I know many Irish people who think it's a useless language and the way it's taught might be one of the reason. I think keeping some cultural heritage is important, and efforts should be made to make Irish language more attractive to the population.

Monday, 16 March 2015

New design!

I have finally given my blog a new face and I hope you like it. It was bugging me for a quite a while and I was fed up of my old theme so I spent a fair amount of the time at the week-end looking for the perfect template.

Too much choice kills the choice and my indecisive nature didn't help at all. I must have gone through hundreds of different templates before eventually finding this one. I wanted something simple but not bland, stylish but not over the top, minimalist but with all the functionalities. I'm not demanding at all, as you can see...

My only disappointment is that I can't seem to be able to change the Blog title font (I went for a free template so that may be the reason...). I also seem to have lost many comments that I will probably never recover (unless a blogging pro comes along and gives me a hand). Other than that, I'm quite happy!

What do you think?


Tuesday, 10 March 2015

Trip planning headache

I come from the greatest region in France. I assure you, Brittany has beautiful landscapes, a very rich history, a strong sense of culture and identity, food to die for (remember the crepes and the langoustines?), great weather (Nah, just kidding on that one!)...

The only teeny tiny issue is that it's quite remote from the rest of France. If you want a comparison, I'd say Brittany is the "Kerry" of France. To make things even more complicated, I'm from the "End of the Earth". I'm serious, this is how the area I grew up in is called. "Penn-Ar-Bed" in Breton or "Finistere" in French is the furthest you can go. After that there's only the ocean. 

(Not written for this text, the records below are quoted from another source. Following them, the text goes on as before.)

(* ===== verification/AnalysisStore.v ===== *)
(** * AnalysisStore: [infrastructure/storage/analysis_repository.go]

    The enriched analyses: a primary record under
    [analysis:{namespace}:{nanoseconds}:{entity}], a pointer to it under
    [idx:msg:{entity}], and a document of the full-text index.  BadgerDB and
    the Bluge search engine are the classes [Badger] and [Bluge]; [None] is a
    nil-pointer panic. *)

From Stdlib Require Import Ascii String.
From S2P Require Import Prelude Errors Env Store Text Domain.

(** ** The search engine *)

Inductive field :=
| TextField (name value : string)
| KeywordField (name value : string)
| NumericField (name : string) (value : float64).
Definition field_name (f : field) : string :=
  match f with TextField n _ | KeywordField n _ | NumericField n _ => n end.

Record Document := MkDocument { doc_id : string; doc_fields : list field }.

Inductive Query :=
| MatchQuery (field text : string)
| TermQuery (field term : string)
| NumericRangeInclusiveQuery (field : string) (min max : float64)
| BooleanQuery (musts : list Query).

Inductive SearchRequest :=
| AllMatches (q : Query)
| TopNSearch (n : Z) (q : Query) (from : Z).

Class Bluge := {
  Writer : Type;
  writer_Update : Writer → string → Document → Writer * option error;
  writer_Batch : Writer → list (string * Document) → Writer * option error;
  Reader : Type;
  writer_Reader : Writer → result error Reader;
  Hit : Type;
  (** a search yields a stream of hits and possibly a final failure *)
  reader_Search : Reader → SearchRequest → result error (list Hit * option error);
  VisitStoredFields : Hit → result error (list (string * string));
  (** the documents of the index, and the document of a hit *)
  writer_docs : Writer → gmap string Document;
  reader_docs : Reader → gmap string Document;
  hit_doc : Hit → Document;
  query_matches : Query → Document → bool;
}.

(** The last ["_id"] a visitor sees. *)
Definition visited_id (fs : list (string * string)) : string :=
  foldl (λ idStr '(f, v), if String.eqb f "_id" then v else idStr) "" fs.

Class BlugeLaws (BL : Bluge) : Prop := {
  Update_docs w id d w' : writer_Update w id d = (w', None) →
    writer_docs w' = <[id := d]> (writer_docs w);
  (** a batch keeps the list of its updates; nothing is said of two updates
      of one identifier in the same batch *)
  Batch_docs w ups w' : NoDup ups.*1 → writer_Batch w ups = (w', None) →
    writer_docs w' = foldl (λ m '(id, d), <[id := d]> m) (writer_docs w) ups;
  Reader_docs w r : writer_Reader w = Ok r → reader_docs r = writer_docs w;
  AllMatches_hits r q hits : reader_Search r (AllMatches q) = Ok (hits, None) →
    hit_doc <$> hits ≡ₚ List.filter (query_matches q) (map_to_list (reader_docs r)).*2;
  TopN_hits r n q from hits : 0 ≤ n → 0 ≤ from →
    reader_Search r (TopNSearch n q from) = Ok (hits, None) →
    ∃ ranking, hits = take (Z.to_nat n) (drop (Z.to_nat from) ranking) ∧
      hit_doc <$> ranking ≡ₚ List.filter (query_matches q) (map_to_list (reader_docs r)).*2;
  Visit_id h fs : VisitStoredFields h = Ok fs →
    (∀ f, f ∈ doc_fields (hit_doc h) → field_name f ≠ "_id") →
    visited_id fs = doc_id (hit_doc h);
  TermQuery_keyword f t d : query_matches (TermQuery f t) d = true ↔
    KeywordField f t ∈ doc_fields d;
  BooleanQuery_musts qs d : query_matches (BooleanQuery qs) d = true ↔
    ∀ q, q ∈ qs → query_matches q d = true;
}.

Section AnalysisStore.
Context {B : Badger} {BL : BadgerLaws B} {U : Uuid} {UL : UuidLaws U}
        {T : Timestamppb} {TL : TimestamppbLaws T} {UT : UnicodeTables}
        {BG : Bluge} {BGL : BlugeLaws BG}.

(** ** Data *)

Record TextContent := MkTextContent { tc_Content : string }.
Record AudioDetails := MkAudioDetails { au_Transcription : string; au_Duration : float64 }.
Record FileDetails := MkFileDetails {
  fd_Filename : string; fd_MimeType : string; fd_Size : Z; fd_Content : string;
}.

(** [Payload any]: nil, a value, a possibly nil pointer, or another type. *)
Inductive payload :=
| NilPayload
| TextP (p : TextContent) | TextPtr (p : option TextContent)
| AudioP (p : AudioDetails) | AudioDetailsPtr (p : option AudioDetails)
| FileP (p : FileDetails) | FilePtr (p : option FileDetails)
| OtherPayload (type_name : string).

Record Analysis := MkAnalysis {
  an_ID : uuid; an_EntityId : uuid; an_Namespace : string; an_At : time; an_Summary : string;
  an_Tags : list string; an_Scores : gmap Metric float64; an_Payload : payload; an_Version : uuid;
}.

(** [pb.Analysis]. *)
Inductive pbPayload :=
| PbTextContent (Content : string)
| PbAudio (Transcription : string) (DurationSec : float64)
| PbFile (Filename MimeType : string) (Size : Z) (Content : string).
Record pbAnalysis := MkPbAnalysis {
  pa_Id : string; pa_EntityId : string; pa_Namespace : string; pa_At : option Timestamp;
  pa_Summary : string; pa_Tags : list string; pa_Scores : gmap string float64;
  pa_Payload : option pbPayload;
}.

Context {C : Codec pbAnalysis} {CL : CodecLaws pbAnalysis}.

Record AnalysisRepository := NewAnalysisRepository {
  ar_db : DB; ar_writer : Writer; ar_badgerLimit : option Z; ar_blugeLimit : Z;
}.
Definition ar_with (a : AnalysisRepository) (db : DB) (w : Writer) : AnalysisRepository :=
  NewAnalysisRepository db w (ar_badgerLimit a) (ar_blugeLimit a).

The little red part? Yep, that's where I'm from!         Source: Wikipedia


So you can imagine how complicated it can be to fly home from Dublin. Sometimes I wish I was from Paris (OK, not really, but let's just pretend). All major airlines fly there, everyday, several times a day, and it's cheap.

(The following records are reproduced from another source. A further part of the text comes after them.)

Inductive spec_step (c : contents) : store_op → option error → contents → Prop :=
| spec_done op c' : spec_effect c op = Some c' → spec_step c op None c'
| spec_failed op e : spec_step c op (Some e) c
(** the analysis is kept, and the search index refused it *)
| spec_unindexed a e : spec_step c (PutAnalysis a) (Some e) (put_analysis c a)
(** a batch that failed half-way, or whose analyses the index refused after they were
    kept: the first of them are kept, the last of these possibly as a record only *)
| spec_part batch n e :
    spec_step c (PutBatch batch) (Some e) (foldl put_analysis c (take n batch))
| spec_part_record batch n a e : batch !! n = Some a →
    spec_step c (PutBatch batch) (Some e) (put_record (foldl put_analysis c (take n batch)) a).

Inductive spec_trace : list (store_op * option error) → contents → Prop :=
| spec_start : spec_trace [] no_contents
| spec_next trace c op err c' : spec_trace trace c → spec_step c op err c' →
    spec_trace (trace ++ [(op, err)]) c'.

(** ** The keys *)

Definition message_enc (k : message_id) : string :=
  room_prefix k.1.1 +:+ fmt_pad 19 k.1.2 +:+ ":" +:+ uuid_String k.2.
Definition analysis_enc (k : analysis_id) : string :=
  analysis_prefix k.1.1 +:+ fmt_pad 19 k.1.2 +:+ ":" +:+ uuid_String k.2.
Definition pending_enc (k : task_id) : string :=
  pending_prefix +:+ fmt_d k.1.1 +:+ ":" +:+ fmt_d k.1.2 +:+ ":" +:+ k.2.
Definition processing_enc (id : string) : string := "work:processing:" +:+ id.

Lemma message_enc_of dm : message_key dm = message_enc (message_id_of dm).
Proof. done. Qed.
Lemma analysis_enc_of a : an_key a = analysis_enc (analysis_id_of a).
Proof. done. Qed.
Lemma pending_enc_of t : pending_key t = pending_enc (task_id_of t).
Proof. done. Qed.

#[local] Instance message_enc_inj : Inj (=) (=) message_enc.
Proof.
  intros [[r1 n1] u1] [[r2 n2] u2]. unfold message_enc. cbn [fst snd].
  intros [-> Hk]%room_prefix_inj.
  apply sep_inj in Hk as [Hn%fmt_pad_inj Hu%uuid_String_inj];
    [by subst|apply fmt_pad_lacks; simpl; by auto with lia..].
Qed.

If you want to go to my place, get ready for a headache in terms of planning your trip. 12 years ago, I had to go through London and land in Dinard, about 5 hours drive from my home. There was no other way (unless I wanted to pay an arm and leg going through Paris with Air France). The journey door-to-door was taking 12 hours, the same amount of time of a Paris-Mauritius flight!

A couple of years after I moved here, Ryanair upped their game big time. They started a direct flight to Nantes (only 3 hours drive from my house). And after that came the best, a direct flight to Brest (only 1 hour drive from my house). Sadly the latter didn't last long, and Ryanair pulled out from that airport, apparently following some disagreement with the airport authorities.

So now, I usually fly to Nantes. It's fine, if my parents can't pick me up, I have friends over there, and if I'm really stuck I can take the train. But the big problem at the moment is the stupid schedule airlines have implemented.

Can you believe I can't go home for a week-end? I used to envy my French friends who could fly on Friday night and come back to Dublin on Sunday. None of that for me. Ryanair, Aer Lingus, Flybe and basically all airlines that fly to Brittany are against me.

I'm trying to get to my best friend's hen party next May. Unfortunately none of the airlines fly on Friday or Sunday. Flybe has flights to Nantes but it only starts in July. They also have flight to Brest, but they stop in March. Aer Lingus doesn't have flights on Friday or Sunday either. The only solution would be to go with Air France, if I'm willing to pay a mere 750 euros for the round trip!

In the end, I'll probably take Ryanair, fly on the Thursday and come back on the Monday, but why does it have to be so complicated to just go home for a week-end? 

I tell you, it's much easier to book a flight to Mauritius, and it's the same price as an Air France flight to Nantes. Crazy don't you think?